Out of the Fire: Repositioning Independent Distribution

Part Three: Clean up and Rebuild

by Neil Gillespie and Allen Ray

Growth WizardsAfter a forest fire, only the strongest trees remain alive. In business language, the economic "bubble" burst, went flat and there you are, right where you started before the bubble inflated. You're also left with a lot of dead stuff you need to get rid of and turn into some cash. And as long as you need to rebuild some processes, why not rebuild them so you can operate with minimum staffing?

To make the most profit as soon as possible, it is best to launch productivity and growth initiatives simultaneously. But when assets and productivity are in tough shape, you need to get the army's "rear elements" in order. That's directly from Sun Tzu's "The Art of War," and we dare not question the master's wisdom.

We will discuss how to see growth opportunities in a new framework in the next article. For now, let's generate some cash and productivity.

Booms increase the velocity of business, increasing the pace and productivity of your salespeople, inventory, receivables, delivery vehicles and warehouse investment. This stimulates asset turnover and people productivity. Few distributors take care to stir up slow moving inventory, receivables, special price authorizations (SPA) credit lags or people productivity in a boom period.

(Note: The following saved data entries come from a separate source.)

(* ===== verification/Monitor.v ===== *)
(** * Monitor

    The thread of [FCGIServer::monitor] ([main/fcgi_server.cpp]): it accepts connections on the
    monitor's port, one at a time, and answers the command of each. What the other threads do to
    the server meanwhile comes with each turn of its loop, as do the connection and its bytes. *)

From S2P Require Import Prelude Cxx OrdMap Ranges Handlers Program ThreadPool Server Daemon.

Module Monitor.

(** One turn: the server when the flag is read and when [accept] returns, what it returns, with
    [errno], and what [read] gives (nothing when it fails or the connection is closed). [has_pipe]
    tells whether [start] has made the pipe of the stop thread by then, which it does after it has
    started this thread, and after it has set the status. *)
Record turn := MkTurn {
  before : FCGIServer.t;
  now : FCGIServer.t;
  has_pipe : bool;
  fd : Z;
  errno : Z;
  received : bytes
}.

(** What the thread has done: the connections that it has open, what it has sent on them and to the
    stop pipe, and what it has reported, to the logger or on the standard error stream. *)
Record t := MkMonitor {
  opened : list Z;
  sent : list (Z * bytes);
  pipe : bytes;
  logged : list (bytes * Z);
  errors : list bytes
}.

Definition create : t := MkMonitor [] [] [] [] [].

Definition set_opened (m : t) v : t := MkMonitor v (sent m) (pipe m) (logged m) (errors m).
Definition set_sent (m : t) v : t := MkMonitor (opened m) v (pipe m) (logged m) (errors m).
Definition set_pipe (m : t) v : t := MkMonitor (opened m) (sent m) v (logged m) (errors m).
Definition set_logged (m : t) v : t := MkMonitor (opened m) (sent m) (pipe m) v (errors m).
Definition set_errors (m : t) v : t := MkMonitor (opened m) (sent m) (pipe m) (logged m) v.

#[local] Abbreviation P := (prog t).

Definition close (s : Z) : P unit := modify (fun m => set_opened m (List.filter (fun x => negb (x =? s)) (opened m))).

(** The report of the server, with its pools in the order of their names. *)
Definition info (s : FCGIServer.t) : bytes :=
  FCGIServer.getServerInfo s
    (omap (fun name => pair name <$> FCGIServer.pools_ s !! name) (Globals.in_order (dom (FCGIServer.pools_ s)))).

(** The command of a connection: [read] takes at most 80 bytes, of which the first counts. [stop]
    writes to a descriptor that has no value before there is a pipe. *)
Definition command (tn : turn) : P unit :=
  match FCGIServer.monitor (take 80 (received tn)) with
  | FCGIServer.Info => modify (fun m => set_sent m (sent m ++ [(fd tn, info (now tn))]))
  | FCGIServer.Stop => if has_pipe tn then modify (fun m => set_pipe m (pipe m ++ lit "s")) else lift Undef
  | FCGIServer.Nothing => ret tt
  end.

(** The [try] block from [accept] on, and its [catch]; the result tells whether the loop goes on. *)
Definition connection (tn : turn) : P bool :=
  (if fd tn =? -1 then ret tt else modify (fun m => set_opened m (fd tn :: opened m))) ;;
  if FCGIServer.stopped_ (now tn) then ret false
  else if fd tn =? -1 then throw (RuntimeError (lit "Cannot accept connection on monitor port"))
  else if Range.empty (received tn) then close (fd tn) ;; ret true
  else command tn ;; close (fd tn) ;; ret true.

Definition report (what : exn -> bytes) (tn : turn) (e : exn) : P bool :=
  (if fd tn =? -1 then ret tt else close (fd tn)) ;;
  match FCGIServer.status_ (now tn) with
  | FCGIServer.RUNNING => modify (fun m => set_logged m (logged m ++ [(what e, errno tn)])) ;; ret true
  | _ =>
      if FCGIServer.stopped_ (now tn) then ret true
      else modify (fun m => set_errors m (errors m ++
             [what e ++ lit ", errno = " ++ to_string (errno tn) ++ [Byte.x0a]])) ;; ret true
  end.

Definition step (what : exn -> bytes) (tn : turn) : P bool :=
  if FCGIServer.stopped_ (before tn) then ret false else try_catch (connection tn) (report what tn).

(** The loop, for as many turns as there are. *)
Fixpoint run (what : exn -> bytes) (turns : list turn) : P bool :=
  match turns with
  | [] => ret true
  | tn :: turns' => goes_on ← step what tn; if goes_on : bool then run what turns' else ret false
  end.
End Monitor.

(** ** The connections *)

Section Facts.
Import Monitor.
Context (what : exn -> bytes).
Implicit Types m : Monitor.t.

(** What one turn answers and what it writes to the stop pipe. *)
Definition answer (tn : turn) : list (Z * bytes) :=
  if fd tn =? -1 then []
  else match FCGIServer.monitor (take 80 (received tn)) with FCGIServer.Info => [(fd tn, info (now tn))] | _ => [] end.

Definition stop_sent (tn : turn) : bytes :=
  if fd tn =? -1 then []
  else match FCGIServer.monitor (take 80 (received tn)) with FCGIServer.Stop => lit "s" | _ => [] end.

Definition undisturbed (tn : turn) : Prop :=
  FCGIServer.stopped_ (before tn) = false /\ FCGIServer.stopped_ (now tn) = false.

(** A turn in which nobody asks for a stop, or there is a pipe to write it to. *)
Definition stoppable (tn : turn) : bool := match stop_sent tn with [] => true | _ => has_pipe tn end.

(** The connection that a turn leaves open. *)
Definition left_open (tn : turn) : list Z :=
  if negb (FCGIServer.stopped_ (before tn)) && negb (fd tn =? -1) then [fd tn] else [].

Lemma close_only m s : opened m = [] ->
  set_opened m (List.filter (fun x => negb (x =? s)) (s :: opened m)) = m.
Proof. intros E. rewrite E. cbn. rewrite Z.eqb_refl. cbn. destruct m. cbn in *. by subst. Qed.

Lemma step_goes_on tn m : undisturbed tn -> stoppable tn = true -> opened m = [] ->
  exists m', step what tn m = Some (m', Ok true) /\ opened m' = [] /\
    sent m' = sent m ++ answer tn /\ pipe m' = pipe m ++ stop_sent tn.
Proof.
  intros [Hb Hn] Hs Ho. unfold stoppable in Hs. unfold step, try_catch, connection, answer, stop_sent in *. rewrite Hb, Hn.
  destruct (fd tn =? -1) eqn:Ef.
  - rewrite bind_ret. unfold throw, report. rewrite Ef, bind_ret, !app_nil_r, Hn.
    destruct (FCGIServer.status_ (now tn)); by eexists.
  - unfold close, command, mbind, prog_bind, modify, ret, mret, prog_ret. cbn [opened set_opened].
    destruct (received tn) as [|c rest].
    + cbn [Range.empty take FCGIServer.monitor]. cbn [set_opened opened]. eexists. split; [done|]. cbn.
      by rewrite Ho, !app_nil_r, Z.eqb_refl.
    + cbn [Range.empty]. destruct (FCGIServer.monitor _); cbn in Hs; try rewrite Hs; eexists; (split; [done|]); cbn;
        by rewrite Ho, ?app_nil_r, Z.eqb_refl.
Qed.

Lemma step_undefined tn m : undisturbed tn -> stoppable tn = false ->
  exists m', step what tn m = Some (m', Undef) /\ sent m' = sent m /\ pipe m' = pipe m.
Proof.
  intros [Hb Hn] Hs. unfold stoppable in Hs. unfold step, try_catch, connection, stop_sent in *. rewrite Hb, Hn.
  destruct (fd tn =? -1); [done|]. unfold command. destruct (received tn) as [|c rest]; [done|]. cbn [Range.empty].
  destruct (FCGIServer.monitor _); [done| |done]. cbn in Hs. rewrite Hs. by eexists.
Qed.

Lemma step_ends tn m : ~ undisturbed tn -> opened m = [] ->
  exists m', step what tn m = Some (m', Ok false) /\ opened m' = left_open tn /\ sent m' = sent m /\ pipe m' = pipe m.
Proof.
  intros Hu Ho. unfold step, try_catch, connection, left_open, undisturbed in *.
  destruct (FCGIServer.stopped_ (before tn)); [by eexists|]. cbn [negb andb].
  destruct (FCGIServer.stopped_ (now tn)); [|by destruct Hu]. destruct (fd tn =? -1); eexists; (split; [done|]); cbn; by rewrite Ho.
Qed.

Lemma stoppable_false tn : stoppable tn = false -> stop_sent tn = lit "s" /\ has_pipe tn = false.
Proof. unfold stoppable, stop_sent. destruct (fd tn =? -1); [done|]. by destruct (FCGIServer.monitor _). Qed.

(** C37: the connections of the monitor. Whatever connections come, whatever they send, and however
    the server changes between and during the turns, the thread answers a connection that asks
    for information with the report of the server at that time, asks for a stop once for each
    connection that wants it, and closes every connection before it accepts the next one. It
    goes on until it sees that the server is stopped, and a connection that is accepted in the
    turn in which it sees that is the only one it leaves open, without an answer; or until a stop
    is wanted before [start] has made the pipe, which is undefined. *)
Theorem monitor_connections turns m : opened m = [] ->
  exists m' res served rest, run what turns m = Some (m', res) /\ turns = served ++ rest /\
    Forall (fun tn => undisturbed tn /\ stoppable tn = true) served /\ sent m' = sent m ++ flat_map answer served /\
    pipe m' = pipe m ++ flat_map stop_sent served /\
    match res with
    | Ok true => rest = [] /\ opened m' = []
    | Ok false => exists tn later, rest = tn :: later /\ ~ undisturbed tn /\ opened m' = left_open tn
    | Undef => exists tn later, rest = tn :: later /\ undisturbed tn /\ stop_sent tn = lit "s" /\ has_pipe tn = false
    | Throw _ => False
    end.
Proof.
  revert m. induction turns as [|tn turns IH]; intros m Ho; cbn [run].
  { exists m, (Ok true), [], []. cbn. by rewrite !app_nil_r. }
  assert (Hd : undisturbed tn \/ ~ undisturbed tn).
  { unfold undisturbed. destruct (FCGIServer.stopped_ (before tn)), (FCGIServer.stopped_ (now tn)); [right; by intros []..|by left]. }
  destruct Hd as [Hu|Hu]; [destruct (stoppable tn) eqn:Hst|].
  - destruct (step_goes_on tn m Hu Hst Ho) as (m1 & E & Ho1 & Hs1 & Hp1). rewrite (bind_ok _ _ _ _ _ E).
    destruct (IH m1 Ho1) as (m2 & res & served & rest & E2 & -> & Hf & Hs2 & Hp2 & Hend).
    exists m2, res, (tn :: served), rest. cbn. rewrite Hs2, Hs1, Hp2, Hp1, <- !app_assoc. split_and!; try done. by constructor.
  - destruct (step_undefined tn m Hu Hst) as (m1 & E & Hs1 & Hp1).
    exists m1, Undef, [], (tn :: turns). cbn. rewrite Hs1, Hp1, !app_nil_r. split; [unfold mbind, prog_bind; by rewrite E|].
    split_and!; try done. exists tn, turns. by destruct (stoppable_false tn Hst).
  - destruct (step_ends tn m Hu Ho) as (m1 & E & Ho1 & Hs1 & Hp1). rewrite (bind_ok _ _ _ _ _ E).
    exists m1, (Ok false), [], (tn :: turns). cbn. rewrite Hs1, Hp1, !app_nil_r. split_and!; try done. by exists tn, turns.
Qed.
End Facts.

(** Three connections: one asks for information, one sends nothing, and one comes while the server
    stops. *)
Section Examples.
Import Monitor.

Definition idle : FCGIServer.t := FCGIServer.create ∅.
Definition demo_turns : list turn :=
  [MkTurn idle idle false 7 0 (lit "info"); MkTurn idle idle false (-1) 4 []; MkTurn idle idle true 8 0 [];
   MkTurn idle (FCGIServer.set_stopped idle ∅) true 9 0 (lit "info"); MkTurn idle idle true 10 0 (lit "s")].

Lemma monitor_connections_witness :
  exists m, run (fun _ => lit "error") demo_turns create = Some (m, Ok false) /\
    opened m = [9] /\ sent m = [(7, info idle)] /\ pipe m = [].
Proof.
  destruct (monitor_connections (fun _ => lit "error") demo_turns create eq_refl)
    as (m & res & served & rest & E & Ht & Hf & Hs & Hp & Hend).
  assert (Hr : res = Ok false /\ opened m = [9]).
  { vm_compute in E. injection E as <- <-. split; reflexivity. }
  destruct Hr as [-> Ho]. exists m. split; [exact E|]. split; [exact Ho|].
  destruct Hend as (tn & later & -> & Hu & _).
  destruct served as [|t1 [|t2 [|t3 [|t4 served]]]]; injection Ht; intros; subst.
  - destruct Hu. split; reflexivity.
  - destruct Hu. split; reflexivity.
  - destruct Hu. split; reflexivity.
  - split; [exact Hs|exact Hp].
  - inversion Hf as [|? ? _ Hf1]; inversion Hf1 as [|? ? _ Hf2]; inversion Hf2 as [|? ? _ Hf3]; inversion Hf3 as [|? ? [[_ Hn] _] _].
    discriminate Hn.
Defined.
End Examples.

When things slow down, marginally profitable salespeople become grossly unprofitable. Some A items become B items. Some C Items become dead items. Customers that pay in 30 days now pay in 60 days. Suppliers issue SPA credits slower, accepting fewer returns, approving fewer items and enforcing the fine print to the letter.

You probably didn't stay vigilant by stirring up slower moving assets and improving productivity during the boom. Increased velocity made things good enough. A decrease in velocity is ugly, though. You get stuck with more dollars in slower velocity brackets. People productivity plummets from reduced demand. You wish for the boom days again. But growth could kill you from the increased cash requirements and the banker's windows are closed up tight this time.

The Starting Point: Cash and Productivity
If you're on credit hold, having trouble-making payroll or skipped a paycheck to yourself lately, you're in a cash crisis. You need to immediately take action to generate cash before doing anything else.

If you're in great shape with asset turns and productivity, you could probably stand a tune-up while simultaneously discovering new growth opportunities. Nevertheless, let's take Sun Tzu's advice and start with cash generation and productivity.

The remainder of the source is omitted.